The task:
Copy out exactly the lines from the first line of the material below through the line containing "(State full_record None []).", and nothing beyond them.

▬▬▬▬▬▬▬▬▬▬

(** ** Confirmation handlers *)


(** the state a handler's result enters, when the handler returns *)
Definition new_state_of (r : res turn * state) : option string :=
  match fst r with
  | Ok t => Some (new_state t)
  | Raise _ => None
  end.

(** ** The dispatch table *)

Definition known_states : list string :=
  [ "greeting"; "collect_name"; "collect_company"; "collect_email";
    "collect_phone"; "collect_country"; "final_confirmation" ].

(** the request of a turn *)
Definition request (user_input state : string) (record : gmap string string)
    (cf : string) (awaiting : bool) : option Route.conversation_request :=
  Some (Route.ConversationRequest (Some user_input) (Some state) (Some record)
          (Some cf) (Some awaiting)).

(** ** The final confirmation *)

Definition thank_you : string :=
  "Fantastic! Your information has been successfully submitted. Thank you for visiting Operisoft at the Community Day event. We'll be in touch soon!".

(** the record as [save_visitor_data] stamps it *)
Definition stamped (e : env) (record : gmap string string) : gmap string string :=
  <["event" := "Community Day"]> (<["timestamp" := now e]> record).

(** the same environment with another outcome of the pandas calls *)
Definition with_pandas (io : io_outcome) (e : env) : env :=
  Env (now e) (choice e) io.

Definition not_right_at_final : res turn * state :=
  handle_final_confirmation "not right" "" false (Env "" 0 Appended)
    (State full_record None []).

(** ** The substitution table of the email extractor *)

Definition spoken_email : string := "John DOT Smith AT gmail DOT com".

(** no entry of the table occurs inside a later one: a longer, more
    specific pattern is always applied before the generic pattern it
    contains *)
Fixpoint specific_first (table : list (string * string)) : bool :=
  match table with
  | [] => true
  | (spoken, _) :: rest =>
      forallb (fun later => negb (contains spoken (fst later))) rest
      && specific_first rest
  end.

(** the text after the first [n] entries of the table have been applied *)
Definition after_entries (n : nat) (text : string) : string :=
  apply_replacements (firstn n replacements) text.

(** ** Answering "no" twice *)

(** two turns with the input "no": the first in [state] with a value
    awaiting confirmation, the second in the state, and with the record
    and the flag, that the first turn returned *)
Definition no_twice (state : string) (record : gmap string string) (e : env)
    : option (turn * turn) :=
  match process_conversation "no" state "" true e (State record None []) with
  | (Ok t1, s1) =>
      match process_conversation "no" (new_state t1) (current_field t1)
              (awaiting_confirmation t1) e
              (State (updated_data t1) (excel s1) (sink_calls s1)) with
      | (Ok t2, _) => Some (t1, t2)
      | (Raise _, _) => None
      end
  | (Raise _, _) => None
  end.

(** what the extractor of a field makes of the text "no" *)
Definition no_as_value (field : string) : string :=
  if mem field ["email"; "phone"] then "" else "No".

(** ** Conversations *)

(** what the client holds between two requests *)
Record config := Config {
  at_state : string;
  record_of : gmap string string;
  awaiting : bool
}.

Definition after (t : turn) : config :=
  Config (new_state t) (updated_data t) (awaiting_confirmation t).

Definition start : config := Config "greeting" empty_user_data false.

(** which manual entries a client sends: any field at any time, or only
    the field of the collecting state the conversation is in *)
Definition any_field (_ : config) (_ : string) : Prop := True.

Definition field_being_collected (c : config) (field : string) : Prop :=
  at_state c = "collect_" ++ field.

(** the configurations a conversation can be in: it starts in [greeting]
    with the empty record, and each step sends the state, the record and
    the flag of the last answer, with any input, to one of the routes *)
Inductive reachable (allowed : config -> string -> Prop) : config -> Prop :=
| reach_start : reachable allowed start
| reach_turn c user_input cf e file calls t s' :
    reachable allowed c ->
    Route.process_conversation
      (request user_input (at_state c) (record_of c) cf (awaiting c))
      e file calls = (Route.Json t, s') ->
    reachable allowed (after t)
| reach_manual c field value t :
    reachable allowed c ->
    allowed c field ->
    Route.handle_manual_input
      (Some (Route.ManualRequest (Some field) (Some value) (Some (record_of c))))
    = Route.Json t ->
    reachable allowed (after t).

Definition filled (record : gmap string string) (k : string) : Prop :=
  exists v, record !! k = Some v /\ v <> "".

Definition all_five_filled (record : gmap string string) : Prop :=
  Forall (filled record) Route.field_order.

(** how many fields a state has behind it *)
Definition rank (state : string) : option nat :=
  Route.index
    [ "collect_name"; "collect_company"; "collect_email"; "collect_phone";
      "collect_country"; "final_confirmation" ] state.

(** the fields behind the state are filled, and so is the field of the
    state when its value awaits confirmation *)
Definition progress (state : string) (aw : bool) (values : list string) : Prop :=
  match rank state with
  | None => True
  | Some n =>
      Forall (fun v => v <> "") (firstn n values) /\
      (aw = true -> Forall (fun v => v <> "") (firstn (S n) values))
  end.

(** the invariant of a conversation *)
Definition well_filled (c : config) : Prop :=
  exists name company email phone country,
    record_of c !! "name" = Some name /\
    record_of c !! "company" = Some company /\
    record_of c !! "email" = Some email /\
    record_of c !! "phone" = Some phone /\
    record_of c !! "country" = Some country /\
    progress (at_state c) (awaiting c) [name; company; email; phone; country].

(** the configuration after the user says [user_input], and after the
    user types [value] for [field]; a 500 answer leaves the client where
    it was *)
Definition said (user_input : string) (c : config) : config :=
  match fst (Route.process_conversation
               (request user_input (at_state c) (record_of c) "" (awaiting c))
               (Env "" 0 Failed) None []) with
  | Route.Json t => after t
  | Route.ServerError _ => c
  end.
(** ** Reading the store *)

(** The dict a value refers to. *)
Definition read_dict (h : gmap loc obj) (x : val) : option (gmap string val) :=
  match x with
  | VRef a => match h !! a with
              | Some (ODict d) => Some d
              | _ => None
              end
  | _ => None
  end.

(** The list of records (dicts) a value refers to. *)
Definition read_rows (h : gmap loc obj) (v : val) : option (list (gmap string val)) :=
  match v with
  | VRef l => match h !! l with
              | Some (OList xs) => mapM (read_dict h) xs
              | _ => None
              end
  | _ => None
  end.

Definition six_keys : list string :=
  ["date"; "session_key"; "meeting_key"; "driver_number"; "pit_duration"; "lap_number"].

(** The dict that both tasks build from a record: each of the six keys
    with [record.get(key)]. *)
Definition six_fields (r : gmap string val) : gmap string val :=
  dict_display ((λ k, (k, default VNone (r !! k))) <$> six_keys).

(** The insert calls of a list of parameter dicts, in order. *)
Definition insert_calls (ps : list (gmap string val)) : list call :=
  (λ p, Execute (INSERT_INTO_f1_data p)) <$> ps.

(** The round trips of a complete run for a URL and parameter dicts. *)
Definition run_calls (url : string) (ps : list (gmap string val)) : list call :=
  [Connect url; Execute CREATE_TABLE_IF_NOT_EXISTS_f1_data; Commit]
  ++ insert_calls ps ++ [Commit].

(** ** Sample inputs *)

(** The record of the end-to-end scenario of the specification, with a
    key that the pipeline does not use, and a record without any key. *)
Definition sample_record : gmap string val :=
  dict_display
    [("date", VStr "2025-11-29T10:00:00");
     ("session_key", VInt 9158);
     ("meeting_key", VInt 100);
     ("driver_number", VInt 44);
     ("pit_duration", VFloat (S754_finite false 5179139571476070 (-51)));
     ("lap_number", VInt 12);
     ("pit_stop_duration", VNone)].

Definition sample_heap : gmap loc obj :=
  <[1%positive := OList [VRef 2%positive; VRef 3%positive]]>
  (<[2%positive := ODict sample_record]>
  (<[3%positive := ODict ∅]> ∅)).

Definition no_network : string → exn + response :=
  λ _, inl (LibraryError "ConnectionError" "Network is unreachable").

Definition no_fault : nat → option exn := λ _, None.

Definition sample_world : world :=
  World (<["DATABASE_URL" := "postgresql://localhost/f1"]> ∅) no_network
        sample_heap [] no_fault 0 None (Database false []) [].

(** An endpoint that answers every GET with the given status and, as
    decoded body, the list at address 1. *)
Definition answering (status : Z) : string → exn + response :=
  λ _, inr (Response status (inr (VRef 1%positive))).



(** The same process without the connection URL, and with an empty one. *)
Definition sample_world_unset : world :=
  World ∅ no_network sample_heap [] no_fault 0 None (Database false []) [].

Definition sample_world_empty : world :=
  World (<["DATABASE_URL" := ""]> ∅) no_network
        sample_heap [] no_fault 0 None (Database false []) [].

(** Round trip [p] raises [e], every other one succeeds. *)
Definition fault_at (p : nat) (e : exn) : nat → option exn :=
  λ j, if decide (j = p) then Some e else None.

Definition server_gone : exn :=
  LibraryError "OperationalError" "server closed the connection unexpectedly".

(** The sample process when round trip [p] of the run fails. *)
Definition sample_world_failing (p : nat) : world :=
  World (<["DATABASE_URL" := "postgresql://localhost/f1"]> ∅) no_network
        sample_heap [] (fault_at p server_gone) 0 None (Database false []) [].


(** ** The pipeline *)

(** The three tasks in the order of their dependencies: each runs once,
    its return value is the argument of the next, and a task that raises
    ends the run.  (The scheduler hands the values over between
    processes; here the tasks share one store.) *)
Definition pipeline (fuel : nat) : M unit :=
  f1_data <- extract_data ;;
  transformed_data <- transform_data fuel f1_data ;;
  load_data_into_database fuel transformed_data.

(** ** More sample inputs *)

(** An endpoint that answers 200 with the given result of [.json()]. *)
Definition answering_body (body : exn + val) : string → exn + response :=
  λ _, inr (Response 200 body).

Definition not_json : exn :=
  LibraryError "JSONDecodeError" "Expecting value: line 1 column 1 (char 0)".

Definition sample_world_body (body : exn + val) : world :=
  World ∅ (answering_body body) sample_heap [] no_fault 0 None (Database false []) [].

(** A list whose second slot holds [None] instead of a record. *)
Definition sample_heap_bad : gmap loc obj :=
  <[7%positive := OList [VRef 2%positive; VNone; VRef 3%positive]]> sample_heap.

Definition sample_world_bad : world :=
  World (<["DATABASE_URL" := "postgresql://localhost/f1"]> ∅) no_network
        sample_heap_bad [] no_fault 0 None (Database false []) [].

(** The whole pipeline: the endpoint answers with the list at address 1
    and the connection URL is set. *)
Definition sample_world_pipeline (status : Z) : world :=
  World (<["DATABASE_URL" := "postgresql://localhost/f1"]> ∅) (answering status)
        sample_heap [] no_fault 0 None (Database true [six_fields ∅]) [].

Definition sample_world_pipeline_unset : world :=
  World ∅ (answering 200) sample_heap [] no_fault 0 None (Database false []) [].

(** ** What the loader leaves alone *)

(** Two states of the same process: the environment, the endpoint, the
    store and the behaviour of the server are the same; the printed lines,
    the calls made and the database may differ. *)
Definition same_process (w w' : world) : Prop :=
  environ w' = environ w ∧ network w' = network w
  ∧ heap w' = heap w ∧ faults w' = faults w.

(** From [w], the computation [m] ends (it returns or raises within its
    loop budget) in a state of the same process. *)
Definition ends {A} (m : M A) (w : world) : Prop :=
  (m w).1 ≠ OutOfFuel ∧ same_process w (m w).2.

(** * Properties *)

Local Arguments String.append : simpl never.
Local Arguments pretty : simpl never.

(** ** The tasks on the sample inputs *)

Example transform_data_sample :
  let '(r, w') := transform_data 2 (VRef 1%positive) sample_world in
  r = Ret (VRef 4%positive)
  ∧ heap w' !! 4%positive = Some (OList [VRef 5%positive; VRef 6%positive])
  ∧ read_rows (heap w') (VRef 4%positive)
    = Some [delete "pit_stop_duration" sample_record;
            dict_display [("date", VNone); ("session_key", VNone);
                          ("meeting_key", VNone); ("driver_number", VNone);
                          ("pit_duration", VNone); ("lap_number", VNone)]]
  ∧ stdout w' = ["✅ Transformed 2 records"]
  ∧ trace w' = [].
Proof. vm_compute. done. Qed.

Example transform_data_budget :
  (transform_data 1 (VRef 1%positive) sample_world).1 = OutOfFuel.
Proof. reflexivity. Qed.

Example transform_data_not_a_list :
  (transform_data 2 (VInt 7) sample_world).1
  = Raise (TypeError "'int' object is not iterable")
  ∧ (transform_data 2 (VRef 2%positive) sample_world).1
    = Raise (AttributeError "'str' object has no attribute 'get'").
Proof. split; reflexivity. Qed.

Example load_sample :
  let '(r, w') := load_data_into_database 2 (VRef 1%positive) sample_world in
  r = Ret tt
  ∧ db w' = Database true [six_fields sample_record; six_fields ∅]
  ∧ conn w' = None
  ∧ round_trips w' = 6
  ∧ stdout w' = ["✅ Table created/verified";
                 "✅ Successfully inserted 2 records into f1_data table"].
Proof. vm_compute. done. Qed.

Example load_sample_failing :
  let '(r, w') := load_data_into_database 2 (VRef 1%positive) (sample_world_failing 4) in
  r = Raise server_gone
  ∧ db w' = Database true []
  ∧ conn w' = None
  ∧ trace w' = [Connect "postgresql://localhost/f1";
                Execute CREATE_TABLE_IF_NOT_EXISTS_f1_data; Commit;
                Execute (INSERT_INTO_f1_data (six_fields sample_record));
                Execute (INSERT_INTO_f1_data (six_fields ∅));
                Close; Dispose]
  ∧ stdout w' = ["✅ Table created/verified";
                 "❌ Error: server closed the connection unexpectedly"].
Proof. vm_compute. done. Qed.

Example chars_sample : chars "a✅b" = [VStr "a"; VStr "✅"; VStr "b"].
Proof. reflexivity. Qed.

(** ** The monad *)

Lemma bind_Ret {A B} (m : M A) (k : A → M B) w a w' :
  m w = (Ret a, w') → bind m k w = k a w'.
Proof. unfold bind. by intros ->. Qed.

Lemma bind_Raise {A B} (m : M A) (k : A → M B) w e w' :
  m w = (Raise e, w') → bind m k w = (Raise e, w').
Proof. unfold bind. by intros ->. Qed.

Lemma bind_OutOfFuel {A B} (m : M A) (k : A → M B) w w' :
  m w = (OutOfFuel, w') → bind m k w = (OutOfFuel, w').
Proof. unfold bind. by intros ->. Qed.

Lemma bind_Ret_eq {A B} (m : M A) (k : A → M B) w a w' r :
  m w = (Ret a, w') → k a w' = r → bind m k w = r.
Proof. unfold bind. by intros -> <-. Qed.

Lemma try_except_Ret {A} (body : M A) handler w a w' :
  body w = (Ret a, w') → try_except body handler w = (Ret a, w').
Proof. unfold try_except. by intros ->. Qed.

Lemma try_except_Raise {A} (body : M A) handler w e w' r :
  body w = (Raise e, w') → handler e w' = r → try_except body handler w = r.
Proof. unfold try_except. by intros -> <-. Qed.

Lemma try_finally_Ret {A} (body : M A) fin w a w' w'' :
  body w = (Ret a, w') → fin w' = (Ret tt, w'') →
  try_finally body fin w = (Ret a, w'').
Proof. unfold try_finally. by intros -> ->. Qed.

Lemma try_finally_Raise {A} (body : M A) fin w e w' w'' :
  body w = (Raise e, w') → fin w' = (Ret tt, w'') →
  try_finally body fin w = (Raise e, w'').
Proof. unfold try_finally. by intros -> ->. Qed.

Lemma with_as_Ret {R A} (enter : M R) exit_ (body : R → M A) w x w1 a w2 w3 :
  enter w = (Ret x, w1) → body x w1 = (Ret a, w2) → exit_ x w2 = (Ret tt, w3) →
  with_as enter exit_ body w = (Ret a, w3).
Proof.
  intros He Hb Hx. unfold with_as.
  eapply bind_Ret_eq; [exact He |]. by eapply try_finally_Ret.
Qed.

Lemma with_as_Raise {R A} (enter : M R) exit_ (body : R → M A) w x w1 e w2 w3 :
  enter w = (Ret x, w1) → body x w1 = (Raise e, w2) → exit_ x w2 = (Ret tt, w3) →
  with_as enter exit_ body w = (Raise e, w3).
Proof.
  intros He Hb Hx. unfold with_as.
  eapply bind_Ret_eq; [exact He |]. by eapply try_finally_Raise.
Qed.

Lemma with_as_enter_Raise {R A} (enter : M R) exit_ (body : R → M A) w e w1 :
  enter w = (Raise e, w1) → with_as enter exit_ body w = (Raise e, w1).
Proof. intros He. unfold with_as. by apply bind_Raise. Qed.

(** ** The six fields *)

Lemma six_fields_lookup r k :
  k ∈ six_keys → six_fields r !! k = Some (default VNone (r !! k)).
Proof.
  unfold six_keys. rewrite !elem_of_cons, elem_of_nil.
  intros Hk. unfold six_fields, dict_display. simpl.
  repeat (destruct Hk as [-> | Hk]; [by simplify_map_eq |]). done.
Qed.

Lemma six_fields_dom r : dom (six_fields r) = list_to_set six_keys.
Proof.
  unfold six_fields, dict_display. simpl.
  rewrite !dom_insert_L, dom_empty_L. set_solver.
Qed.

Lemma six_fields_absent r k :
  k ∈ six_keys → r !! k = None → six_fields r !! k = Some VNone.
Proof. intros Hk Hr. by rewrite six_fields_lookup, Hr. Qed.

Lemma six_fields_extra r k : k ∉ six_keys → six_fields r !! k = None.
Proof.
  intros Hk. apply not_elem_of_dom. rewrite six_fields_dom. set_solver.
Qed.

(** ** Reading is stable when the store grows *)

Lemma read_dict_mono h h' x d :
  h ⊆ h' → read_dict h x = Some d → read_dict h' x = Some d.
Proof.
  intros Hsub. destruct x as [| | | | |a]; simpl; try done.
  destruct (h !! a) as [[|d']|] eqn:Ha; try done.
  intros [= ->]. by rewrite (lookup_weaken _ _ _ _ Ha Hsub).
Qed.

Lemma mapM_read_dict_mono h h' xs rs :
  h ⊆ h' → mapM (read_dict h) xs = Some rs → mapM (read_dict h') xs = Some rs.
Proof.
  intros Hsub. rewrite !mapM_Some. intros Hall.
  eapply Forall2_impl; [exact Hall |].
  intros x d. by apply read_dict_mono.
Qed.

Lemma read_rows_mono h h' v rs :
  h ⊆ h' → read_rows h v = Some rs → read_rows h' v = Some rs.
Proof.
  intros Hsub. destruct v as [| | | | |l]; simpl; try done.
  destruct (h !! l) as [[xs|]|] eqn:Hl; try done.
  rewrite (lookup_weaken _ _ _ _ Hl Hsub). by apply mapM_read_dict_mono.
Qed.

Lemma read_rows_items h v rs :
  read_rows h v = Some rs →
  ∃ xs, items h v = Some xs ∧ mapM (read_dict h) xs = Some rs.
Proof.
  destruct v as [| | | | |l]; simpl; try done.
  destruct (h !! l) as [[xs|]|]; try done. eauto.
Qed.

Lemma dict_get_read w x d key :
  read_dict (heap w) x = Some d →
  dict_get x key w = (Ret (default VNone (d !! key)), w).
Proof.
  destruct x as [| | | | |a]; simpl; try done.
  destruct (heap w !! a) as [[|d']|]; try done. by intros [= ->].
Qed.

(** ** The loop rule *)

(** A [for] loop over an iterable that the body leaves as it is: an
    invariant [I] indexed by the slot reached, and a postcondition [Q] for
    the exceptions the body lets escape.  With one unit of fuel per slot
    the loop ends. *)
Lemma for_from_rule {St} (I : nat → St → world → Prop) (Q : exn → world → Prop)
    v xs (body : val → St → M St) :
  (∀ i s w, I i s w → items (heap w) v = Some xs) →
  (∀ i x s w, I i s w → xs !! i = Some x →
     match body x s w with
     | (Ret s', w') => I (S i) s' w'
     | (Raise e, w') => Q e w'
     | (OutOfFuel, _) => False
     end) →
  ∀ fuel i s w, I i s w → i ≤ length xs → length xs ≤ i + fuel →
    match for_from fuel v i body s w with
    | (Ret s', w') => I (length xs) s' w'
    | (Raise e, w') => Q e w'
    | (OutOfFuel, _) => False
    end.
Proof.
  intros Hitems Hbody. induction fuel as [|fuel IH]; intros i s w HI Hle Hfuel.
  - assert (i = length xs) as -> by lia.
    simpl. unfold bind, iterable. rewrite (Hitems _ _ _ HI).
    by rewrite (lookup_ge_None_2 xs (length xs)) by lia.
  - simpl. unfold bind at 1. unfold iterable. rewrite (Hitems _ _ _ HI).
    destruct (xs !! i) as [x|] eqn:Hx.
    + specialize (Hbody i x s w HI Hx). unfold bind.
      destruct (body x s w) as [[s'| e |] w']; try done.
      apply IH; [done | | lia].
      apply lookup_lt_Some in Hx. lia.
    + apply lookup_ge_None_1 in Hx. assert (i = length xs) as -> by lia. done.
Qed.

▬▬▬▬▬▬▬▬▬▬

Answer below:
(** ** Confirmation handlers *)


(** the state a handler's result enters, when the handler returns *)
Definition new_state_of (r : res turn * state) : option string :=
  match fst r with
  | Ok t => Some (new_state t)
  | Raise _ => None
  end.

(** ** The dispatch table *)

Definition known_states : list string :=
  [ "greeting"; "collect_name"; "collect_company"; "collect_email";
    "collect_phone"; "collect_country"; "final_confirmation" ].

(** the request of a turn *)
Definition request (user_input state : string) (record : gmap string string)
    (cf : string) (awaiting : bool) : option Route.conversation_request :=
  Some (Route.ConversationRequest (Some user_input) (Some state) (Some record)
          (Some cf) (Some awaiting)).

(** ** The final confirmation *)

Definition thank_you : string :=
  "Fantastic! Your information has been successfully submitted. Thank you for visiting Operisoft at the Community Day event. We'll be in touch soon!".

(** the record as [save_visitor_data] stamps it *)
Definition stamped (e : env) (record : gmap string string) : gmap string string :=
  <["event" := "Community Day"]> (<["timestamp" := now e]> record).

(** the same environment with another outcome of the pandas calls *)
Definition with_pandas (io : io_outcome) (e : env) : env :=
  Env (now e) (choice e) io.

Definition not_right_at_final : res turn * state :=
  handle_final_confirmation "not right" "" false (Env "" 0 Appended)
    (State full_record None []).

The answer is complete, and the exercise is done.